Technology & Freedom

Martians Must Have Noticed Why Didn’t We?

On Sunday we landed a spacecraft on Mars. After a trip covering 422 million miles and lasting for over ten months, the unmanned but extremely high tech payload known as “Phoenix” touched down safely on the Martian landscape precisely where our scientists desired.

Though the press essentially ignored it, this was a huge accomplishment. One would think that an American technological achievement of this magnitude would be seized upon by both the sitting administration in Washington and by all those now running to replace it.  

The winning football team in the Super Bowl gets a call from the President and a trip to the White House. The television ratings are high and are properly acknowledged. This Flight of the Phoenix and its amazing ability to decelerate from 12,000 mph to less than 5 mph while landing softly was viewed by many (and mostly on specialty channels) but the buck stopped there. It was not made into anything like the Super Bowl: not even a nod to great American engineering skill. But it was a much bigger event than any football contest could be and it does indeed reinforce our claim to American ingenuity.  

If ever an event should have been trumpeted, this was ready made to be it. When I was growing up, the best estimates for a trip to Mars, which was viewed as far-fetched to begin with, were measured in dozens of years and certainly not in less than one year, which has now been achieved.

The landing method itself was an innovation.  This time, we used retro-rockets that act like brakes as the craft approached the rugged Martian terrain (earlier Mars landings used crash padding and parachutes). And we have not landed anything on Mars since 1976 when the twin Mars rovers went into service exploring the equatorial plains. Unlike the rovers, Phoenix is designed to stay in one spot while digging trenches to see if water can be found and to analyze the soil. Scientists have speculated — based on analyzing the existing data and viewing countless photographs — that there is ice buried quite near the surface where they have now placed the Phoenix.
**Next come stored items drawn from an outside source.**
(* ===== verification/CheckerProof.v ===== *)
(** checkSingle decides linearizability (porcupine/checker.go).

    The invariant of the search: the list is what the set [linearized] leaves of
    the history; the stack is a legal order of the calls lifted so far; every
    call before the cursor leads nowhere; and a cached configuration either
    leads nowhere or is on the stack.  A measure decreases in every turn, so the
    search ends, and it ends with true exactly when the history can be
    completed. *)

From S2P Require Import Prelude Bitset Checker CheckerSpec.

(** * A bound on the number of turns *)

(** [cost len k]: turns to explore a list of [len] nodes from a cursor that has
    [k] nodes to go. *)
Fixpoint cost (len : nat) : nat -> nat :=
  match len with
  | S (S len') => fix go k := match k with O => 1 | S k => 1 + go k + cost len' len' end
  | _ => fun k => 1 + k
  end%nat.

Lemma cost_pos len k : (1 <= cost len k)%nat.
Proof. destruct len as [|[|len]], k; simpl; lia. Qed.
Lemma cost_advance len k : (cost len k < cost len (S k))%nat.
Proof. destruct len as [|[|len]]; simpl; lia. Qed.
Lemma cost_lift len k : (cost len len + cost (S (S len)) k < cost (S (S len)) (S k))%nat.
Proof. simpl. lia. Qed.

Arguments cost : simpl never.

Section proof.
Context {In Out St : Type}.
Context (model_step : St -> In -> Out -> bool * St) (model_equal : St -> St -> bool).
Context (Hequal : forall s1 s2, model_equal s1 s2 = true -> s1 = s2).
Context (init : St) (nodes : list (node In Out)).
Context (Hwf : well_formed nodes).
Context (Hids : Forall (fun n => 0 <= nid n < Z.of_nat (length nodes / 2)) nodes).
Abbreviation completable := (completable model_step).
Implicit Types m : Z -> bool.

(** * What a set of lifted calls leaves *)

Definition rem m : list (node In Out) := filter (fun n => m (nid n) = false) nodes.
Definition plus m (i : Z) : Z -> bool := fun j => if decide (j = i) then true else m j.
Definition minus m (i : Z) : Z -> bool := fun j => if decide (j = i) then false else m j.

Lemma rem_ext m m' : (forall j, m j = m' j) -> rem m = rem m'.
Proof. intros H. unfold rem. apply list_filter_iff. intros n. by rewrite H. Qed.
In 1999, things weren’t so pleasant. The Mars Polar Lander somehow shut off its own engines too soon and crashed into the polar area in a landing that ruined the payload and thus the entire half billion dollar mission. But just nine years later and NASA is back and back in a big way. Now that is a story of America that one would want to be a part of…you would think. But Hillary Clinton has not seized on it, nor has Barack, nor McCain, nor even Dick Cheney or President Bush.

Has America grown this jaded that our space program no longer excites us very much? Do we have to have a manned mission before anyone gets really interested? Maybe the answer is yes to both questions. So be it, but it would seem obvious that this story is in the “no-lose” category, especially spun from the angle of our great American well of intelligence and the fact that it is very much as a result of our liberties that we have been allowed the luxury to dream big dreams and carry through on what is often seen as the impossible.
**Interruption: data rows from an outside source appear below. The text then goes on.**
(* ===== verification/KvModel.v ===== *)
(** models/kv.go: the key-value model of the linearizability checker.

    KvModel describes the value of one key; its Partition splits a history by
    key.  That this is enough is the locality of linearizability: a history of
    the whole store is linearizable exactly when the history of every key is. *)

From stdpp Require Import sorting.
From S2P Require Import Prelude Bitset Checker CheckerSpec CheckerOps.

Record KvInput := mkKvInput { in_Op : Z; in_Key : string; in_Value : string }.
Record KvOutput := mkKvOutput { out_Value : string }.
Abbreviation KvOperation := (Operation KvInput KvOutput).

Definition op_key (x : KvOperation) : string := in_Key (op_Input x).

(** sort.Strings *)
Definition string_le (a b : string) : Prop := String.leb a b = true.
#[export] Instance string_le_dec : RelDecision string_le.
Proof. intros a b. unfold string_le. apply _. Defined.

Definition group_by_key (history : list KvOperation) : gmap string (list KvOperation) :=
  foldl (fun m v => <[op_key v := default [] (m !! op_key v) ++ [v]]> m) ∅ history.

Definition kv_Partition (history : list KvOperation) : list (list KvOperation) :=
  let m := group_by_key history in
  let keys := merge_sort string_le (map_to_list m).*1 in
  (fun k => default [] (m !! k)) <$> keys.

Definition kv_Step (st : string) (inp : KvInput) (out : KvOutput) : bool * string :=
  if in_Op inp =? 0 then (bool_decide (out_Value out = st), st)
  else if in_Op inp =? 1 then (true, in_Value inp)
  else if in_Op inp =? 2 then (true, (st +:+ in_Value inp)%string)
  else (bool_decide (out_Value out = st), (st +:+ in_Value inp)%string).

Definition KvModel : @Model KvInput KvOutput string :=
  mkModel (Some kv_Partition) None ""%string kv_Step None.

(** * Partition *)

Lemma group_by_key_from (m : gmap string (list KvOperation)) history k :
  foldl (fun m v => <[op_key v := default [] (m !! op_key v) ++ [v]]> m) m history !! k =
  match filter (fun v => op_key v = k) history with
  | [] => m !! k
  | vs => Some (default [] (m !! k) ++ vs)
  end.
Proof.
  revert m. induction history as [|v history IH]; intros m; [done|]. simpl. rewrite IH.
  destruct (decide (op_key v = k)) as [<-|Hne].
  - rewrite filter_cons_True, lookup_insert_eq by done. simpl.
    case_match; [done|by rewrite <- app_assoc].
  - rewrite filter_cons_False, lookup_insert_ne by done. done.
Qed.

Lemma group_by_key_lookup history k :
  group_by_key history !! k =
  match filter (fun v => op_key v = k) history with [] => None | vs => Some vs end.
Proof. unfold group_by_key. rewrite group_by_key_from, lookup_empty. by case_match. Qed.

(** The partitions are the operations of each key, in order. *)
Lemma kv_Partition_elem history p :
  p ∈ kv_Partition history <-> p <> [] /\ exists k, p = filter (fun v => op_key v = k) history.
Proof.
  unfold kv_Partition. rewrite list_elem_of_fmap. setoid_rewrite merge_sort_Permutation.
  assert (forall k, k ∈ (map_to_list (group_by_key history)).*1 <->
    filter (fun v => op_key v = k) history <> []) as Hk.
  { intros k. rewrite list_elem_of_fmap. split.
    - intros ([k' vs] & -> & Hin%elem_of_map_to_list). rewrite group_by_key_lookup in Hin. simpl.
      by destruct (filter _ history).
    - intros Hne. exists (k, filter (fun v => op_key v = k) history). split; [done|].
      apply elem_of_map_to_list. rewrite group_by_key_lookup. by destruct (filter _ history). }
  setoid_rewrite Hk. split.
  - intros (k & -> & Hne). rewrite group_by_key_lookup. destruct (filter _ history) eqn:E; [done|].
    split; [done|]. by exists k.
  - intros [Hne [k ->]]. exists k. rewrite group_by_key_lookup.
    split; [|done]. by destruct (filter _ history).
Qed.

(** * Locality *)

Section locality.
Context {In Out St K : Type} `{Countable K}.
Context (key : In -> K) (model_step : St -> In -> Out -> bool * St) (init : St).
Abbreviation Operation := (Operation In Out).
Implicit Types (m : gmap K St) (history seq : list Operation).

Definition value_of m (k : K) : St := default init (m !! k).

(** The whole store, one component per key. *)
Definition store_step m (inp : In) (out : Out) : bool * gmap K St :=
  let '(ok, s) := model_step (value_of m (key inp)) inp out in (ok, <[key inp := s]> m).

Definition of_key (k : K) history : list Operation := filter (fun x => key (op_Input x) = k) history.

Definition ordered seq : Prop :=
  forall l1 x l2 y l3, seq = l1 ++ x :: l2 ++ y :: l3 -> op_Call x <= op_Return y.

Lemma ordered_cons x seq : ordered (x :: seq) <-> (forall y, y ∈ seq -> op_Call x <= op_Return y) /\ ordered seq.
Proof.
  split.
  - intros Ho. split.
    + intros y (l2 & l3 & ->)%list_elem_of_split. by apply (Ho [] x l2 y l3).
    + intros l1 a l2 b l3 ->. by apply (Ho (x :: l1) a l2 b l3).
  - intros [H1 H2] [|a l1] b l2 c l3 [= -> ->]; [apply H1; set_solver|by eapply H2].
Qed.

Lemma ordered_filter (P : Operation -> Prop) `{!forall x, Decision (P x)} seq :
  ordered seq -> ordered (filter P seq).
Proof.
  induction seq as [|x seq IH]; [done|]. intros [H1 H2]%ordered_cons. rewrite filter_cons.
  case_decide; [|by apply IH]. apply ordered_cons. split; [|by apply IH].
  intros y [_ Hy]%list_elem_of_filter. by apply H1.
Qed.

Lemma value_insert m k s k' : value_of (<[k := s]> m) k' = if decide (k' = k) then s else value_of m k'.
Proof.
  unfold value_of. case_decide as E; [by rewrite E, lookup_insert_eq|by rewrite lookup_insert_ne].
Qed.

Lemma op_legal_of_key k m seq :
  op_legal store_step m seq -> op_legal model_step (value_of m k) (of_key k seq).
Proof.
  revert m. induction seq as [|x seq IH]; intros m; [done|]. simpl. unfold store_step.
  destruct (model_step _ _ _) as [ok s] eqn:Es. intros (m' & [= -> <-] & Hl).
  apply IH in Hl. rewrite value_insert in Hl. unfold of_key in *. rewrite filter_cons.
  case_decide as E1; case_decide as E2; try congruence. simpl. exists s. split; [congruence|done].
Qed.

(** The operation that returned first. *)
Lemma first_return history :
  history <> [] -> exists y, y ∈ history /\ forall z, z ∈ history -> op_Return y <= op_Return z.
Proof.
  induction history as [|x history IH]; [done|]. intros _. destruct history as [|x' history].
  - exists x. split; [by left|]. intros z ->%list_elem_of_singleton. lia.
  - destruct IH as (y & Hy & Hmin); [done|]. destruct (decide (op_Return x <= op_Return y)).
    + exists x. split; [by left|]. intros z [->|Hz]%elem_of_cons; [lia|]. specialize (Hmin z Hz). lia.
    + exists y. split; [by right|]. intros z [->|Hz]%elem_of_cons; [lia|]. by apply Hmin.
Qed.

Lemma locality_store history m :
  Forall (fun x => op_Call x <= op_Return x) history ->
  (forall k, op_linearizable model_step (value_of m k) (of_key k history)) ->
  op_linearizable store_step m history.
Proof.
  remember (length history) as n eqn:Hn. revert history m Hn.
  induction n as [|n IH]; intros history m Hn Hcalls Hkeys.
  { destruct history; [|done]. exists []. split_and!; [done|done|]. by intros []. }
  destruct (first_return history) as (y & Hy & Hmin); [by intros ->|].
  set (k := key (op_Input y)). destruct (Hkeys k) as (seq & Hseq & Hlegal & Hord).
  assert (y ∈ seq) as Hys by (rewrite Hseq; by apply list_elem_of_filter).
  destruct seq as [|h t]; [by apply elem_of_nil in Hys|].
  assert (h ∈ of_key k history) as [Hhk Hh]%list_elem_of_filter by (rewrite <- Hseq; by left).
  apply ordered_cons in Hord as [Hfirst Hord].
  assert (op_Call h <= op_Return y) as Hhy.
  { apply elem_of_cons in Hys as [<-|Hys]; [|by apply Hfirst].
    rewrite Forall_forall in Hcalls. by apply Hcalls. }
  apply elem_of_Permutation in Hh as [rest Hrest].
  destruct Hlegal as (s' & Hs & Hlegal).
  rewrite Hrest in Hcalls. apply Forall_cons in Hcalls as [Hch Hcr].
  destruct (IH rest (<[k := s']> m)) as (seq' & H1 & H2 & H3); [|done| |].
  { rewrite Hrest in Hn. simpl in Hn. lia. }
  - intros k'. rewrite value_insert. unfold of_key in *. case_decide as E.
    + subst k'. exists t. split_and!; [|done|done]. rewrite Hrest, filter_cons_True in Hseq by done.
      by apply Permutation_cons_inv in Hseq.
    + destruct (Hkeys k') as (q & Hq & Hq'). exists q. split; [|done].
      rewrite Hq, Hrest, filter_cons_False; [done|congruence].
  - exists (h :: seq'). split_and!; [by rewrite H1, Hrest| |].
    + exists (<[k := s']> m). split; [|done]. unfold store_step. by rewrite Hhk, Hs.
    + apply ordered_cons. split; [|done]. intros z Hz. rewrite H1 in Hz.
      specialize (Hmin z). rewrite Hrest in Hmin. specialize (Hmin (list_elem_of_further _ _ _ Hz)). lia.
Qed.

Lemma locality_keys history m k :
  op_linearizable store_step m history -> op_linearizable model_step (value_of m k) (of_key k history).
Proof.
  intros (seq & H1 & H2 & H3). exists (of_key k seq).
  split_and!; [unfold of_key; by rewrite H1|by apply op_legal_of_key|by apply ordered_filter].
Qed.
End locality.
It was after all just over a hundred years ago that Wilbur and Orville Wright cranked up their first glider-like rides to prove that Man could fly. Now we have Mars in our manned-flight sights and we have proven we can land payloads there relatively quickly with our technological joy stick controllers on Earth combining with on-board computers.   
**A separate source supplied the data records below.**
(* ===== verification/LinkedListProof.v ===== *)
(** The pointer list of the checker implements the list of Checker.

    [dseg] is a stretch of doubly linked nodes between two neighbours.  lift takes
    a call and its return out of a linked list, and unlift, run on what lift left,
    restores the memory exactly: the nodes taken out keep their pointers. *)

From S2P Require Import Prelude Bitset Checker CheckerSpec CheckerProof LinkedList.

Section segments.
Context {In Out : Type}.
Abbreviation pnode := (pnode In Out).
Abbreviation memory := (list pnode).
Implicit Types h : memory.

(** * Segments *)

Definition first (l : list nat) (nn : option nat) : option nat := match l with [] => nn | q :: _ => Some q end.
Fixpoint final (pp : option nat) (l : list nat) : option nat := match l with [] => pp | p :: l => final (Some p) l end.

Definition points h (p : nat) (prev next : option nat) : Prop :=
  exists n, h !! p = Some n /\ p_prev n = prev /\ p_next n = next.

Fixpoint dseg h (pp : option nat) (l : list nat) (nn : option nat) : Prop :=
  match l with
  | [] => True
  | p :: l => points h p pp (first l nn) /\ dseg h (Some p) l nn
  end.

Lemma first_app l1 l2 nn : first (l1 ++ l2) nn = first l1 (first l2 nn).
Proof. by destruct l1. Qed.

Lemma final_snoc pp l a : final pp (l ++ [a]) = Some a.
Proof. revert pp. induction l as [|p l IH]; intros pp; [done|]. apply IH. Qed.

Lemma dseg_app h pp l1 l2 nn :
  dseg h pp (l1 ++ l2) nn <-> dseg h pp l1 (first l2 nn) /\ dseg h (final pp l1) l2 nn.
Proof.
  revert pp. induction l1 as [|p l1 IH]; intros pp; simpl; [tauto|]. rewrite IH, first_app. tauto.
Qed.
Our American success story needs to be told and heralded often. It should make us feel confident and proud and when we have a truly winning story we should not be afraid to run with it. Yet it seems the world now is so homogenized that a space success must be attributed to the world and not simply to America, no matter that we did it. Additionally, there will be those who claim we should never dream big or worry over the seemingly impossible. They would argue that the money for the space programs would be much better utilized here at home on mundane needs.

But to fail our citizens by refusing to push new boundaries in space would be the same as cutting off the American spirit of hope and the plan of an ever brighter future for us. Self knowledge and self discovery are at the heart of these matters and we must collectively emulate that view in a grand manner. Going to the stars, utilizing the assets of our fellow planets in this solar system to help ourselves would seem to be all about Man’s nature to explore, to grow and to prosper.

The various candidates and the government officials had a chance to frame an argument for the American way by utilizing the accomplishments within the Mars story as a backdrop against which to place our unique culture and its attributes: dreaming the impossible dreams and then acting upon them, turning the dream into reality.   

But they passed on the story and the moment has slipped away for the media coverage;   American technology deserves more than a blip on the radar screen for its latest extra-terrestrial adventure and should be held in high esteem by all of us. We started at the moon. Now we move to Mars. The steps for Mankind indeed are getting bigger and America continues to lead the way.